[Stored items]
§
Lemma standard_mode_effect y r :
  exists lang text evs r',
    standard_mode env y r = (Ok (lang, text), r') /\
    last_lang r' = Some lang /\
    decided r lang text evs r'.
Proof.
  destruct (best_lang_total y [] false r) as [lang1 H1].
  destruct (differs_from_last (last_lang r) lang1) eqn:Hd.
  - destruct (best_lang_total y [] true (log_call (Detect y) r))
      as [lang2 H2].
    exists lang2,
      (asr_text env y lang2
         (set_last_lang (Some lang2)
            (log_call (Detect y) (log_call (Detect y) r)))),
      [Detect y; Detect y; Transcribe y lang2],
      (log_call (Transcribe y lang2)
         (set_last_lang (Some lang2)
            (log_call (Detect y) (log_call (Detect y) r)))).
    split.
    { eapply standard_mode_two_detections; [exact H1|exact Hd|exact H2]. }
    split; [reflexivity|].
    unfold decided.
    split; [controls|]. split; [cbn; now rewrite <- !app_assoc|].
    split; [cbn; lia|]. split; [reflexivity|].
    split; [discriminate|]. split; [apply asr_text_stripped|].
    intro Hs.
    assert (Hl : In lang2 allowed).
    { eapply best_lang_allowed; [|exact H2]. exact Hs. }
    split; [exact Hl|]. split; [exact Hl|]. simpl. auto.
  - exists lang1,
      (asr_text env y lang1
         (set_last_lang (Some lang1) (log_call (Detect y) r))),
      [Detect y; Transcribe y lang1],
      (log_call (Transcribe y lang1)
         (set_last_lang (Some lang1) (log_call (Detect y) r))).
    split.
    { eapply standard_mode_one_detection; [exact H1|exact Hd]. }
    split; [reflexivity|].
    unfold decided.
    split; [controls|]. split; [cbn; now rewrite <- !app_assoc|].
    split; [cbn; lia|]. split; [reflexivity|].
    split; [discriminate|]. split; [apply asr_text_stripped|].
    intro Hs.
    assert (Hl : In lang1 allowed).
    { eapply best_lang_allowed; [|exact H1]. exact Hs. }
    split; [exact Hl|]. split; [exact Hl|]. simpl. auto.
Qed.

Lemma decide_effect y r :
  exists lang text evs r',
    decide env y r = (Ok (lang, text), r') /\
    decided r lang text evs r'.
Proof.
  unfold decide, bind. cbn [get].
  destruct (String.eqb (lang_mode (cfg r)) "exclusive").
  - destruct (exclusive_mode_effect y r) as (l & t & e & r' & H & _ & _ & D).
    now exists l, t, e, r'.
  - destruct (String.eqb (lang_mode (cfg r)) "priority").
    + destruct (priority_mode_effect y r) as (l & t & e & r' & H & _ & D).
      now exists l, t, e, r'.
    + destruct (standard_mode_effect y r) as (l & t & e & r' & H & _ & D).
      now exists l, t, e, r'.
Qed.

(** The three records of a published line. *)
Lemma handle_utterance_effect y r :
  exists lang text evs r1 r2,
    decide env y r = (Ok (lang, text), r1) /\
    decided r lang text evs r1 /\
    handle_utterance env y r = (Ok tt, r2) /\
    ((text = EmptyString /\ r2 = r1) \/
     (text <> EmptyString /\
      r2 = log_event (OnInfo (InfoLine ("[" ++ upper lang ++ "] " ++ text)))
             (log_event (LogWrite ("[" ++ upper lang ++ "] " ++ text))
                (log_event (OnText ("[" ++ upper lang ++ "] " ++ text)) r1))))%string.
Proof.
  destruct (decide_effect y r) as (lang & text & evs & r1 & Hd & D).
  pose proof D as (_ & _ & _ & _ & _ & Hstrip & _).
  exists lang, text, evs, r1.
  unfold handle_utterance, bind. rewrite Hd. cbn [fst snd].
  unfold publish, format_line. rewrite Hstrip.
  destruct text as [|c text'].
  - exists r1. split; [reflexivity|]. split; [exact D|].
    split; [reflexivity|]. left. split; reflexivity.
  - eexists. split; [reflexivity|]. split; [exact D|].
    split; [reflexivity|]. right. split; [discriminate|reflexivity].
Qed.

(** The five ways a turn of the processing loop ends. *)
Lemma process_iteration_cases r :
  process_iteration env r = (Ok tt, r) \/
  (exists x q,
     audio_q r = x :: q /\ is_running r = true /\ is_paused r = true /\
     process_iteration env r =
       (Ok tt, set_vad (VAD.reset (vad r)) (set_audio_q q r))) \/
  (exists x q v,
     audio_q r = x :: q /\ is_running r = true /\ is_paused r = false /\
     VAD.feed (mean_abs env) (vad r) x = (v, None) /\
     process_iteration env r = (Ok tt, set_vad v (set_audio_q q r))) \/
  (exists x q v utt,
     audio_q r = x :: q /\ is_running r = true /\ is_paused r = false /\
     VAD.feed (mean_abs env) (vad r) x = (v, Some utt) /\ model_loaded r = false /\
     process_iteration env r =
       (Ok tt, log_event (OnInfo InfoModelLoading)
                 (set_vad v (set_audio_q q r)))) \/
  (exists x q v utt y,
     audio_q r = x :: q /\ is_running r = true /\ is_paused r = false /\
     VAD.feed (mean_abs env) (vad r) x = (v, Some utt) /\ model_loaded r = true /\
     process_iteration env r =
       handle_utterance env y (set_vad v (set_audio_q q r))).
Proof.
  unfold process_iteration, bind. cbn [get].
  destruct (is_running r) eqn:Hrun; cbn [andb negb]; [|now left].
  destruct (stop_evt r) eqn:Hstop; cbn [andb negb]; [now left|].
  destruct (audio_q r) as [|x q] eqn:Hq; [now left|].
  right. cbn [modify].
  destruct (is_paused r) eqn:Hp.
  - left. exists x, q. auto.
  - right. destruct (VAD.feed (mean_abs env) (vad r) x) as [v [utt|]] eqn:Hf.
    + right. cbn [modify]. destruct (model_loaded r) eqn:Hm; cbn [negb].
      * right. exists x, q, v, utt. eexists.
        repeat split; first [exact Hf|reflexivity].
      * left. exists x, q, v, utt.
        repeat split; first [exact Hf|reflexivity].
    + left. exists x, q, v. repeat split; first [exact Hf|reflexivity].
Qed.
§
Assignment
Word for word, restate the entries from the first line to the line that has "(log_call (Transcribe y lang2)", both included, and nothing else.

Response
Lemma standard_mode_effect y r :
  exists lang text evs r',
    standard_mode env y r = (Ok (lang, text), r') /\
    last_lang r' = Some lang /\
    decided r lang text evs r'.
Proof.
  destruct (best_lang_total y [] false r) as [lang1 H1].
  destruct (differs_from_last (last_lang r) lang1) eqn:Hd.
  - destruct (best_lang_total y [] true (log_call (Detect y) r))
      as [lang2 H2].
    exists lang2,
      (asr_text env y lang2
         (set_last_lang (Some lang2)
            (log_call (Detect y) (log_call (Detect y) r)))),
      [Detect y; Detect y; Transcribe y lang2],
      (log_call (Transcribe y lang2)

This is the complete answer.